The approach is transferable to other domains: Any task involving complex interface interactions (e.g., IDE automation, medical system operation) can benefit from explicit intermediate element understanding.

Limitations & Future Work¶

Dependency on GPT-4o and OmniParser V2 for building GT UI elements; data quality is capped by these tools.
Verification is limited to 3B and 7B scale models; whether larger models still require explicit UI understanding remains to be seen.
The current framework processes static screenshots and does not account for dynamic UI (animations, video streams).
Evaluation is primarily on Android and desktop apps; the complexity of Web interactions (e.g., dynamic loading, iframe nesting) may pose new challenges.
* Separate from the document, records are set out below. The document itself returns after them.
(** One biosphere entry: the intensity of its process grows by factor times
    value, if the flow has a factor. *)
Definition add_intensity (cf_by_flow : gmap nat f64) (intensity : list f64) (t : SparseTriplet)
    : result PathError (list f64) :=
  flow ← to_usize "biosphere flow" (s_row t);
  match cf_by_flow !! flow with
  | None => Ok intensity
  | Some cf =>
      p ← to_usize "biosphere process" (s_col t);
      if (length intensity <=? p)%nat then Err (BiosphereOutOfRange p (length intensity))
      else
        old ← expect (intensity !! p);
        Ok (<[p := (old + cf * s_value t)%f64]> intensity)
  end.

Definition direct_contributions_of (data : ModelSparseData) (impact_index : Z) (x : list f64)
    : result PathError (list f64) :=
  cf_by_flow ← foldM (add_factor impact_index) (characterization_factors data) ∅;
  intensity ← foldM (add_intensity cf_by_flow) (biosphere_entries data) (replicate (length x) f64_zero);
  Ok (zip_with f64_mul x intensity).

Definition total_abs (direct : list f64) : f64 := f64_max (f64_sum (f64_abs <$> direct)) DIRECT_EPSILON.

(** ** The artifact *)

Section Analyze.
Context (uuid_display : Uuid -> string) (set_order : gset Z -> list Z) (now_rfc3339 : string).

Definition process_contribution (process_index : Z) (direct : list f64) (total : f64)
    (depths : gmap Z nat) (e : SnapshotProcessMapEntry) : option ContributionPathProcessContribution :=
  idx ← usize_of_i32 (pm_process_index e);
  d ← direct !! idx;
  if (f64_abs d <=? DIRECT_EPSILON)%f64 && negb (pm_process_index e =? process_index) then None
  else Some {| pc_process_id := pm_process_id e;
               pc_process_index := pm_process_index e;
               pc_label := label_of uuid_display e;
               pc_location := pm_location e;
               pc_direct_impact := d;
               pc_share_of_total := (f64_abs d / total)%f64;
               pc_is_root := pm_process_index e =? process_index;
               pc_depth_min := depths !! pm_process_index e |}.

Definition contribution_cmp
    : ContributionPathProcessContribution -> ContributionPathProcessContribution -> comparison :=
  cmp_then (cmp_rev (cmp_by (fun c => f64_abs (pc_direct_impact c)) total_cmp))
           (cmp_by pc_label String.compare).

Definition meta_by_index (l : list SnapshotProcessMapEntry) : gmap Z SnapshotProcessMapEntry :=
  list_to_map (reverse ((fun e => (pm_process_index e, e)) <$> l)).

Definition coverage (direct : list f64) (total : f64) (expanded : gset Z) : f64 :=
  f64_clamp (f64_sum (f64_abs <$> omap (direct_of direct) (set_order expanded)) / total)%f64
    f64_zero f64_one.

Definition analyze_contribution_path (snapshot_id job_id process_id impact_id : Uuid)
    (process_index impact_index : Z) (amount : f64) (options : ContributionPathOptions)
    (index : SnapshotIndexDocument) (data : ModelSparseData) (solved : SolveResult)
    : result PathError ContributionPathArtifact :=
  let o := normalized options in
  x ← ok_or MissingX (sr_x solved);
  h ← ok_or MissingH (sr_h solved);
  root_i ← to_usize "process_index" process_index;
  impact_i ← to_usize "impact_index" impact_index;
  n ← to_usize "process_count" (process_count data);
  _ ← ensure (length x =? n)%nat (XLengthMismatch (length x) (process_count data));
  _ ← ensure (impact_i <? length h)%nat (ImpactOutOfBounds impact_index (length h));
  _ ← ensure (root_i <? length x)%nat (ProcessOutOfBounds process_index (length x));
  root ← ok_or RootMissing (snd <$> list_find (fun e => pm_process_index e = process_index) (process_map index));
  impact ← ok_or ImpactMissing (snd <$> list_find (fun e => im_impact_index e = impact_index) (impact_map index));
  direct ← direct_contributions_of data impact_index x;
  total ← expect (h !! impact_i);
  adjacency ← build_provider_adjacency data;
  st ← traverse_upstream uuid_display adjacency direct (total_abs direct)
         (meta_by_index (process_map index)) o process_index;
  Ok {| art_version := 1;
        art_format := CONTRIBUTION_PATH_FORMAT;
        art_snapshot_id := snapshot_id;
        art_job_id := job_id;
        art_process_id := process_id;
        art_impact_id := impact_id;
        art_amount := amount;
        art_options := o;
        art_summary := {| total_impact := total;
                          unit_name := im_unit impact;
                          coverage_ratio := coverage direct (total_abs direct) (expanded_nodes st);
                          expanded_node_count := size (expanded_nodes st);
                          sum_truncated_node_count := truncated_node_count st;
                          computed_at := now_rfc3339 |};
        art_root := (pm_process_id root, label_of uuid_display root);
        art_impact := (im_impact_id impact, im_impact_name impact, im_unit impact);
        process_contributions :=
          sort_by contribution_cmp
            (omap (process_contribution process_index direct (total_abs direct) (min_depth st))
               (process_map index));
        art_branches := branches st;
        art_links := links st;
        art_meta := ("solve_one_path_analysis"%string, ix_version index) |}.
End Analyze.

(** ** Paths of the provider graph *)

Section Paths.
Context (uuid_display : Uuid -> string).
Context (adjacency : list (list Z)) (direct_contributions : list f64) (total_abs_contribution : f64).
Context (process_meta_by_index : gmap Z SnapshotProcessMapEntry) (options : ContributionPathOptions).
Context (root : Z).

#[local] Abbreviation walk := (walk uuid_display adjacency direct_contributions total_abs_contribution
  process_meta_by_index options).
#[local] Abbreviation visit := (visit uuid_display direct_contributions process_meta_by_index options).
#[local] Abbreviation record_branch := (record_branch uuid_display direct_contributions process_meta_by_index).
#[local] Abbreviation ranked := (ranked direct_contributions total_abs_contribution options).

(** [b] supplies [a]. *)
Definition edge (a b : Z) : Prop :=
  exists i l, usize_of_i32 a = Some i /\ adjacency !! i = Some l /\ b ∈ l.

(** A path upstream from the root that visits no process twice. *)
Record simple_path (path : list Z) : Prop := {
  sp_head : head path = Some root;
  sp_edges : forall i a b, path !! i = Some a -> path !! S i = Some b -> edge a b;
  sp_nodup : NoDup path;
}.

(** What each terminal reason says about the recorded path. *)
Definition path_ends (path : list Z) (reason : string) : Prop :=
  (exists init last, path = init ++ [last] /\ simple_path init /\
     (exists prev, list.last init = Some prev /\ edge prev last) /\
     ((reason = "cycle_cut"%string /\ last ∈ init) \/ (reason = "max_nodes"%string /\ last ∉ init)))
  \/ (simple_path path /\
      ((reason = "max_depth"%string /\ length path = S (max_depth options))
       \/ (reason = "leaf"%string /\ exists current, last path = Some current /\ forall b, ~ edge current b)
       \/ reason = "cutoff"%string \/ reason = "top_k"%string)).

Definition recorded (path : list Z) (reason : string) (b : ContributionPathBranch) : Prop :=
  mapR (process_id_for_index process_meta_by_index) path = Ok (path_process_ids b)
  /\ mapR (label_for_index uuid_display process_meta_by_index) path = Ok (path_labels b)
  /\ path_score b = score_of direct_contributions path /\ terminal_reason b = reason.

(** A recorded branch is a path of the graph, bounded by the depth limit,
    that ends the way its reason says. *)
Definition branch_ok (b : ContributionPathBranch) : Prop :=
  exists path, recorded path (terminal_reason b) b /\ path_ends path (terminal_reason b)
    /\ (length path <= S (max_depth options))%nat.

(** The minimal depth of a process is the length of some simple path. *)
Definition depth_ok (p : Z) (d : nat) : Prop :=
  exists path, simple_path path /\ last path = Some p /\ length path = S d /\ (d <= max_depth options)%nat.

Record traversal_ok (st : TraversalState) : Prop := {
  ok_branches : Forall branch_ok (branches st);
  ok_nodes : (size (expanded_nodes st) <= Nat.max 1 (max_nodes options))%nat;
  ok_domain : forall p, p ∈ expanded_nodes st <-> is_Some (min_depth st !! p);
  ok_depths : forall p d, min_depth st !! p = Some d -> depth_ok p d;
}.

Lemma record_branch_ok path reason st st' :
  record_branch path reason st = Ok st' ->
  exists b, recorded path reason b
  /\ st' = mk_state (expanded_nodes st) (min_depth st) (truncated_node_count st) (branches st ++ [b]) (links st).
Proof.
  unfold ContributionPath.record_branch. intros (ids & Hids & H)%bind_ok.
  apply bind_ok in H as (labels & Hlabels & H). inv_result.
  eexists. split; [|reflexivity]. by split_and!.
Qed.

Lemma add_link_ok source target depth cut direct share st st' :
  add_link process_meta_by_index source target depth cut direct share st = Ok st' ->
  exists l, st' = mk_state (expanded_nodes st) (min_depth st) (truncated_node_count st) (branches st) (links st ++ [l]).
Proof. unfold add_link. intros (id & _ & H)%bind_ok. inv_result. by eexists. Qed.
Definition decode_frozen_reference_graph (input : list ascii) : result string DecodedFrozenReferenceGraph :=
  '(_, rest) ← read_header FROZEN_REFERENCE_GRAPH_MAGIC "frozen reference graph header mismatch" input;
  '(node_count, rest) ← read_u32 rest;
  '(root_count, rest) ← read_u32 rest;
  '(expected_edges, rest) ← read_u64 rest;
  '(identities, rest) ← read_times (Z.to_nat node_count) None read_identity rest;
  '(roots, rest) ← read_times (Z.to_nat root_count) None (fun _ => read_root_ordinal node_count) rest;
  '(rev, observed, rest) ← read_reverse (Z.to_nat node_count) node_count 0 rest;
  _ ← ensure (bool_decide (rest = []) && (observed =? expected_edges)) "frozen reference graph byte or edge count mismatch";
  Ok (mk_frozen identities roots rev).

Definition decoded_impact_contains_root (r : DecodedRootImpactRecord) (root root_count : Z) : bool :=
  match im_mode r with
  | ModeNone => false
  | AllRoots => root <? root_count
  | IncludedOrdinals => binary_contains (im_ordinals r) root
  | ExcludedOrdinals => (root <? root_count) && negb (binary_contains (im_ordinals r) root)
  end.

(** ** Integers and varints, there and back *)

Lemma z_of_u8 z : 0 <= z < 256 -> z_of_byte (u8 z) = z.
Proof. intros Hz. unfold z_of_byte, u8. rewrite N_ascii_embedding by lia. lia. Qed.

Lemma z_of_byte_range b : 0 <= z_of_byte b < 256.
Proof. unfold z_of_byte. pose proof (N_ascii_bounded b). lia. Qed.

Lemma le_bytes_length k v : length (to_le_bytes k v) = k.
Proof. revert v. induction k; intros; simpl; congruence. Qed.

Lemma from_to_le_bytes k v : 0 <= v < 256 ^ Z.of_nat k -> from_le_bytes (to_le_bytes k v) = v.
Proof.
  revert v. induction k as [|k IH]; intros v Hv.
  - simpl in *. lia.
  - rewrite Nat2Z.inj_succ, Z.pow_succ_r in Hv by lia. simpl. unfold from_le_bytes in IH. rewrite IH.
    + rewrite z_of_u8 by (apply Z.mod_pos_bound; lia). pose proof (Z.div_mod v 256). lia.
    + split; [apply Z.div_pos; lia|apply Z.div_lt_upper_bound; lia].
Qed.

(** The bytes of one varint. *)
Fixpoint varint (fuel : nat) (delta : Z) : list ascii :=
  let more := Z.shiftr delta 7 in
  if more =? 0 then [u8 (Z.land delta 127)]
  else u8 (Z.lor (Z.land delta 127) 128) ::
       match fuel with O => [] | S fuel => varint fuel more end.

Lemma group_facts b : 0 <= b < 128 ->
  (Z.land b 127 = b /\ Z.land b 128 = 0)
  /\ (Z.land (Z.lor b 128) 127 = b /\ Z.land (Z.lor b 128) 128 = 128 /\ 0 <= Z.lor b 128 < 256).
Proof.
  intros Hb. assert (forallb (fun n => let b := Z.of_nat n in
    (Z.land b 127 =? b) && (Z.land b 128 =? 0) && (Z.land (Z.lor b 128) 127 =? b) && (Z.land (Z.lor b 128) 128 =? 128)
    && (0 <=? Z.lor b 128) && (Z.lor b 128 <? 256)) (seq 0 128) = true) as H by (vm_compute; reflexivity).
  rewrite forallb_forall in H. specialize (H (Z.to_nat b) (proj2 (in_seq 128 0 (Z.to_nat b)) ltac:(lia))).
  cbv zeta in H. rewrite Z2Nat.id in H by lia. bool_hyps. lia.
Qed.

Lemma low_group delta : 0 <= delta -> Z.land delta 127 = delta `mod` 128 /\ Z.shiftr delta 7 = delta / 128.
Proof.
  intros Hd. split; [|by rewrite Z.shiftr_div_pow2].
  change 127 with (Z.ones 7). by rewrite Z.land_ones.
Qed.

Lemma read_u8_cons b rest : read_u8 (b :: rest) = Ok (z_of_byte b, rest).
Proof. unfold read_u8, read_exact. simpl. rewrite drop_0. unfold from_le_bytes. simpl. do 2 f_equal. lia. Qed.

Lemma read_varint_S fuel value shift rest : read_varint (S fuel) value shift rest =
  if 35 <=? shift then Err "compact ordinal varint overflow"
  else
    '(byte, rest) ← read_u8 rest;
    let group := Z.shiftl (Z.land byte 127) shift `mod` 2^32 in
    _ ← ensure (value + group <=? U32_MAX) "compact ordinal varint overflow";
    if Z.land byte 128 =? 0 then Ok (value + group, rest) else read_varint fuel (value + group) (shift + 7) rest.
Proof. done. Qed.
Definition spool_writer_new : JsonlValueSpoolWriter := mk_spool_writer [] 0 0 true.
Definition spool_writer_new_derived : JsonlValueSpoolWriter := mk_spool_writer [] 0 0 false.
Definition record_append (w : JsonlValueSpoolWriter) (written : list ascii) : result string JsonlValueSpoolWriter :=
  let size := sw_size w + Z.of_nat (length written) in
  _ ← ensure (size <=? U64_MAX) "validation issue spool byte count overflow";
  let events := sw_events w + 1 in
  _ ← ensure (events <=? U64_MAX) "validation issue spool event count overflow";
  _ ← ensure (negb (sw_limits w && ((VALIDATION_ISSUE_SPOOL_MAX_BYTES <? size) || (VALIDATION_ISSUE_SPOOL_MAX_EVENTS <? events))))
        "validation issue spool exceeded bounded capacity";
  Ok (mk_spool_writer (sw_file w ++ written) events size (sw_limits w)).
Definition append_raw_jsonl_line (w : JsonlValueSpoolWriter) (line : list ascii) : result string JsonlValueSpoolWriter :=
  match reverse line with
  | c :: _ => if (c =? line_feed)%char then record_append w line else Err "validation issue stream line must end with a newline"
  | [] => Err "validation issue stream line must end with a newline"
  end.
Definition append_canonical_bytes (w : JsonlValueSpoolWriter) (line : Line) : result string JsonlValueSpoolWriter :=
  record_append w (line ++ [line_feed]).
Definition spool_finish (w : JsonlValueSpoolWriter) : JsonlValueSpool := mk_spool (sw_file w) (sw_events w) (sw_size w).

(** [tidas_cli::visit_jsonl]: the lines that are not blank. *)
Definition is_ascii_whitespace (c : ascii) : bool := existsb (Ascii.eqb c) [byte 32; byte 9; byte 10; byte 12; byte 13].
Fixpoint visit_jsonl (fuel : nat) (file : list ascii) : list Line :=
  match fuel, read_canonical_jsonl_line file with
  | S fuel, Some (line, rest) =>
      if forallb is_ascii_whitespace line then visit_jsonl fuel rest else line :: visit_jsonl fuel rest
  | _, _ => []
  end.
Definition spool_visit (spool : JsonlValueSpool) : list Line := visit_jsonl (length (sp_file spool)) (sp_file spool).

Definition ensure_temp_free_space (available planned : Z) : result string unit :=
  _ ← ensure (planned + SCOPE_CLOSURE_TEMP_FREE_SPACE_RESERVE_BYTES <=? U64_MAX) "scope closure temporary-space requirement overflow";
  ensure (negb (available <? planned + SCOPE_CLOSURE_TEMP_FREE_SPACE_RESERVE_BYTES)) "scope_closure_temp_space_low".

Section SpoolSort.
(** [canonical] reads a line as JSON and writes it canonically. *)
Context (available : SpaceQuery -> Z) (canonical : Line -> result string Line) (run_bytes : Z).

Record SortBuffer := mk_sort_buffer { sb_runs : list (list ascii); sb_buffered : list Line; sb_bytes : Z }.
Definition sort_push (st : SortBuffer) (event : Line) : result string SortBuffer :=
  line ← canonical event;
  let bytes := saturating_add (sb_bytes st) (Z.of_nat (length line)) in
  let buffered := sb_buffered st ++ [line] in
  Ok (if run_bytes <=? bytes then mk_sort_buffer (sb_runs st ++ [write_sorted_jsonl_run buffered]) [] 0
      else mk_sort_buffer (sb_runs st) buffered bytes).
Definition sort_jsonl_spool_with_run_bytes (spool : JsonlValueSpool) : result string JsonlValueSpool :=
  _ ← ensure (negb (run_bytes =? 0)) "validation issue sort run budget must be positive";
  _ ← ensure_temp_free_space (available BeforeSort) (saturating_mul (sp_size spool) 2);
  st ← foldM sort_push (spool_visit spool) (mk_sort_buffer [] [] 0);
  let runs := match sb_buffered st with
              | [] => sb_runs st
              | buffered => sb_runs st ++ [write_sorted_jsonl_run buffered]
              end in
  lines ← match merge_sorted_jsonl_runs runs with Some lines => Ok lines | None => Panic end;
  output ← foldM append_canonical_bytes lines spool_writer_new;
  _ ← ensure (sw_events output =? sp_events spool) "validation issue external sort count mismatch";
  Ok (spool_finish output).
End SpoolSort.

(** ** Reading back what was written *)

(** Canonical JSON has no line break inside. *)
Definition clean_line (l : Line) : Prop := line_feed ∉ l /\ carriage_return ∉ l.
Definition line_le (a b : Line) : Prop := not_gt line_cmp a b = true.

Lemma read_until_written l rest : line_feed ∉ l ->
  read_until_line_feed (l ++ line_feed :: rest) = (l ++ [line_feed], rest).
Proof.
  induction l as [|c l IH]; intros Hl; cbn [app read_until_line_feed].
  - by rewrite Ascii.eqb_refl.
  - apply not_elem_of_cons in Hl as [Hc Hl]. destruct (Ascii.eqb_spec c line_feed) as [->|_]; [done|]. by rewrite IH.
Qed.

Lemma pop_last_snoc c l : pop_last c (l ++ [c]) = l.
Proof. unfold pop_last. rewrite reverse_snoc, Ascii.eqb_refl. apply reverse_involutive. Qed.
Lemma pop_last_absent c l : c ∉ l -> pop_last c l = l.
Proof.
  intros Hc. unfold pop_last. destruct (reverse l) as [|d r] eqn:E; [done|].
  destruct (Ascii.eqb_spec d c) as [->|_]; [|done]. exfalso. apply Hc. rewrite <- (reverse_involutive l), E.
  apply elem_of_reverse, list_elem_of_here.
Qed.

Lemma read_line_back l ls : clean_line l -> read_canonical_jsonl_line (file_of_lines (l :: ls)) = Some (l, file_of_lines ls).
Proof.
  intros [Hf Hr]. unfold read_canonical_jsonl_line. cbn [file_of_lines flat_map]. rewrite <- app_assoc. cbn [app].
  rewrite read_until_written, pop_last_snoc, pop_last_absent by done. by destruct l.
Qed.

Lemma lines_le_bytes ls : (length ls <= length (file_of_lines ls))%nat.
Proof. induction ls as [|l ls IH]; [done|]. cbn [file_of_lines flat_map]. rewrite length_app, length_app. simpl. unfold file_of_lines in IH. lia. Qed.

Lemma file_of_lines_app a b : file_of_lines (a ++ b) = file_of_lines a ++ file_of_lines b.
Proof. apply flat_map_app. Qed.
Lemma concat_files (rs : list (list Line)) : concat (file_of_lines <$> rs) = file_of_lines (concat rs).
Proof. induction rs as [|r rs IH]; [done|]. cbn [fmap list_fmap concat]. rewrite file_of_lines_app. f_equal. apply IH. Qed.

(** ** The merge *)

Section Merge.
Implicit Types (rs : list (list Line)) (heap : list (Line * nat)).

Definition pending (rs : list (list Line)) (heap : list (Line * nat)) : list Line := heap.*1 ++ concat rs.
Definition run_ok (r : list Line) : Prop := StronglySorted line_le r /\ Forall clean_line r.

(** An opened reader has its least line on the heap, or nothing left. *)
Record merging (opened : nat -> Prop) (rs : list (list Line)) (heap : list (Line * nat)) : Prop := {
  mg_indices : NoDup heap.*2;
  mg_entry : forall l i, (l, i) ∈ heap -> opened i /\ exists r, rs !! i = Some r /\ StronglySorted line_le (l :: r);
  mg_empty : forall i r, rs !! i = Some r -> opened i -> i ∈ heap.*2 \/ r = [];
  mg_runs : forall i r, rs !! i = Some r -> run_ok r;
}.

Lemma concat_insert rs i l r : rs !! i = Some (l :: r) -> concat rs ≡ₚ l :: concat (<[i := r]> rs).
Proof.
  revert i. induction rs as [|x rs IH]; intros [|i] Hi; [done..| |]; cbn [lookup list_lookup insert list_insert concat] in *.
  - injection Hi as ->. done.
  - rewrite (IH i Hi). by rewrite Permutation_middle.
Qed.

(** A closed reader [i] is asked for its next line. *)
Lemma refill_merging (O O' : nat -> Prop) rs heap i : merging O rs heap -> ~ O i -> (i < length rs)%nat ->
  (forall j, O' j <-> j = i \/ O j) ->
  exists rs' heap', refill (file_of_lines <$> rs) heap i = (file_of_lines <$> rs', heap')
    /\ merging O' rs' heap' /\ pending rs' heap' ≡ₚ pending rs heap /\ length rs' = length rs.
Proof.
  intros [Hnd He Hm Hs] Hi Hlen HO. unfold refill. rewrite list_lookup_fmap.
  assert (forall l j, (l, j) ∈ heap -> j <> i) as Hne by (intros l j Hj ->; by apply Hi, (He l)).
  destruct (lookup_lt_is_Some_2 rs i Hlen) as [r Hr]. rewrite Hr. cbn [fmap option_fmap option_map mbind option_bind].
  destruct (Hs i r Hr) as [Hsr Hcr]. destruct r as [|l r].
  - exists rs, heap. split; [done|]. split; [split; try done|done].
    + intros l j Hj. destruct (He l j Hj) as [Hlt Hr']. split; [|done]. apply HO. by right.
    + intros j r Hj [->|Hj']%HO; [right; congruence|by apply (Hm j r)].
  - inversion_clear Hcr as [|? ? Hcl Hcr']. rewrite (read_line_back l r Hcl).
    exists (<[i := r]> rs), ((l, i) :: heap). split; [by rewrite list_fmap_insert|]. split; [split|split].
    + simpl. constructor; [|done]. intros ([l' j] & -> & Hj)%list_elem_of_fmap. by apply (Hne l' j).
    + intros l' j [[= -> ->]|Hj]%elem_of_cons.
      * split; [apply HO; by left|]. exists r. split; [by apply list_lookup_insert_eq|done].
      * destruct (He l' j Hj) as (Hlt & r' & Hr' & Hsr'). split; [apply HO; by right|]. exists r'. split; [|done].
        rewrite list_lookup_insert_ne; [done|]. intros ->. by apply (Hne l' j).
    + intros j r' Hj Hj'. destruct (decide (j = i)) as [->|Hji]; [left; apply list_elem_of_here|].
      rewrite list_lookup_insert_ne in Hj by done. apply HO in Hj' as [->|Hj']; [done|].
      destruct (Hm j r' Hj Hj') as [Hin|]; [|by right]. left. by apply list_elem_of_further.
    + intros j r' Hj. destruct (decide (j = i)) as [->|Hji].
      * rewrite list_lookup_insert_eq in Hj by done. injection Hj as <-. apply StronglySorted_inv in Hsr as [? _]. done.
      * rewrite list_lookup_insert_ne in Hj by done. by apply (Hs j).
    + unfold pending. simpl. rewrite (concat_insert rs i l r Hr). by rewrite Permutation_middle.
    + by rewrite length_insert.
Qed.

Lemma heap_split heap l i : NoDup heap.*2 -> (l, i) ∈ heap -> heap ≡ₚ (l, i) :: heap_remove i heap.
Proof.
  unfold heap_remove. induction heap as [|[l' j] heap IH]; intros Hnd Hin; [by apply elem_of_nil in Hin|].
  simpl in Hnd. apply NoDup_cons in Hnd as [Hj Hnd]. rewrite filter_cons. simpl. apply elem_of_cons in Hin as [[= <- <-]|Hin].
  - rewrite decide_False by tauto. rewrite filter_all; [done|]. apply Forall_forall. intros [l' j'] Hx E. simpl in E. subst.
    apply Hj, list_elem_of_fmap. by exists (l', i).
  - assert (j <> i) as Hne by (intros ->; apply Hj, list_elem_of_fmap; by exists (l, i)).
    rewrite decide_True by done. rewrite (IH Hnd Hin) at 1. apply Permutation_swap.
Qed.

(** The popped line is the least of all that is left. *)
Lemma popped_least (O : nat -> Prop) rs heap l i : merging O rs heap -> (forall j, (j < length rs)%nat -> O j) ->
  min_by heap_cmp heap = Some (l, i) -> (l, i) ∈ heap /\ forall y, y ∈ pending rs heap -> line_le l y.
Proof.
  intros [Hnd He Hm Hs] HO Hmin. destruct (min_by_spec heap_cmp heap (l, i) Hmin) as (Hin & Hleast). split; [done|].
  assert (forall l' j, (l', j) ∈ heap -> line_le l l') as Hheap.
  { intros l' j Hj. specialize (Hleast (l', j) Hj). unfold line_le, not_gt in *. unfold heap_cmp, cmp_then, cmp_by in Hleast.
    simpl in Hleast. by destruct (line_cmp l l'). }
  intros y [([l' j] & -> & Hj)%list_elem_of_fmap|Hy]%elem_of_app; [by apply (Hheap _ j)|].
  apply list_elem_of_In, in_concat in Hy as (r & Hr%list_elem_of_In & Hy%list_elem_of_In).
  apply list_elem_of_lookup in Hr as [j Hj]. pose proof (lookup_lt_Some _ _ _ Hj) as Hlt.
  destruct (Hm j r Hj (HO j Hlt)) as [([l' j'] & -> & Hin')%list_elem_of_fmap| ->]; [|by apply elem_of_nil in Hy]. simpl in *.
  destruct (He l' j' Hin') as (_ & r' & Hr' & Hsr). rewrite Hj in Hr'. injection Hr' as <-.
  apply StronglySorted_inv in Hsr as [_ Hsr]. rewrite Forall_forall in Hsr.
  apply (cmp_trans l l' y); [by apply (Hheap l' j')|by apply Hsr].
Qed.

(** Without the popped entry its reader counts as closed. *)
Lemma merging_pop (O : nat -> Prop) rs heap i : merging O rs heap -> merging (fun j => O j /\ j <> i) rs (heap_remove i heap).
Proof.
  intros [Hnd He Hm Hs]. unfold heap_remove. split; [..|done].
  - eapply sublist_NoDup; [exact Hnd|]. apply fmap_sublist, sublist_filter.
  - intros l j [Hne Hj]%list_elem_of_filter. simpl in Hne. destruct (He l j Hj) as [? ?]. done.
  - intros j r Hj [HOj Hne]. destruct (Hm j r Hj HOj) as [([l j'] & -> & Hl)%list_elem_of_fmap|]; [left|by right].
    apply list_elem_of_fmap. exists (l, j'). split; [done|]. by apply list_elem_of_filter.
Qed.

Lemma merge_loop_sorts (O : nat -> Prop) fuel rs heap : merging O rs heap -> (forall j, (j < length rs)%nat <-> O j) ->
  (length (pending rs heap) <= fuel)%nat ->
  exists out, merge_loop fuel (file_of_lines <$> rs) heap = Some out /\ out ≡ₚ pending rs heap /\ StronglySorted line_le out.
Proof.
  revert O rs heap. induction fuel as [|fuel IH]; intros O rs heap Hm HO Hf.
  all: cbn [merge_loop]; destruct (min_by heap_cmp heap) as [[l i]|] eqn:Emin.
  2,4: exists []; destruct heap; [|done]; split; [done|]; split; [|constructor]; unfold pending; simpl; symmetry;
    enough (concat rs = []) as -> by done; apply concat_nil_Forall, Forall_lookup; intros j r Hj;
    destruct (mg_empty _ _ _ Hm j r Hj) as [Hin|]; [apply HO; by eapply lookup_lt_Some|by apply elem_of_nil in Hin|done].
  all: destruct (popped_least O rs heap l i Hm) as [Hin Hleast]; [by intros j; apply HO|done|].
  - assert (pending rs heap = []) as E by (apply length_zero_iff_nil; lia).
    unfold pending in E. destruct heap; [by apply elem_of_nil in Hin|done].
  - destruct (mg_entry _ _ _ Hm l i Hin) as (HOi & r & Hr & _).
    pose proof (heap_split heap l i (mg_indices _ _ _ Hm) Hin) as Hsplit.
    destruct (refill_merging (fun j => O j /\ j <> i) O rs (heap_remove i heap) i) as (rs' & heap' & -> & Hm' & Hp & Hlen).
    { by apply merging_pop. } { tauto. } { by apply HO. }
    { intros j. destruct (decide (j = i)) as [->|]; tauto. }
    assert (pending rs heap ≡ₚ l :: pending rs' heap') as Hpend by (rewrite Hp; unfold pending; exact (Permutation_app_tail _ (Permutation_map fst Hsplit))).
    destruct (IH O rs' heap') as (out & -> & Hpo & Hso); [done|by rewrite Hlen|by rewrite Hpend in Hf; simpl in Hf; lia|].
    exists (l :: out). split; [done|]. split; [by rewrite Hpo, Hpend|]. constructor; [done|].
    apply Forall_forall. intros y Hy. apply Hleast. rewrite Hpend. apply list_elem_of_further. by rewrite <- Hpo.
Qed.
vs. Screen-to-Action methods (SeeClick, OS-Atlas): These focus on improving localization but ignore semantic functions and actual usage; UILoop's 3D UI understanding is more comprehensive.
vs. RL methods like GUI-R1, UI-R1: These apply RL to action prediction in the "Screen-to-Action" paradigm; UILoop applies RL to the intermediate UI understanding phase, addressing more fundamental issues.
vs. UI-Vision, ScreenSpot-Pro: These are evaluation benchmarks focusing only on localization, while UILoop's UI Comprehension-Bench covers localization, semantics, and leverage.

Rating¶

Novelty: ⭐⭐⭐⭐ Paradigm restructuring from "Screen→Action" to "Screen→UI→Action" is insightful, though the underlying idea is intuitive.
Experimental Thoroughness: ⭐⭐⭐⭐ Comprehensive across multiple benchmarks and ablations, though more scales and domains could be explored.
Writing Quality: ⭐⭐⭐⭐ Clear motivation, rich visualizations, and standardized formal definitions.
Value: ⭐⭐⭐⭐ The 26K benchmark and 3D evaluation system provide practical contributions to the GUI Agent community.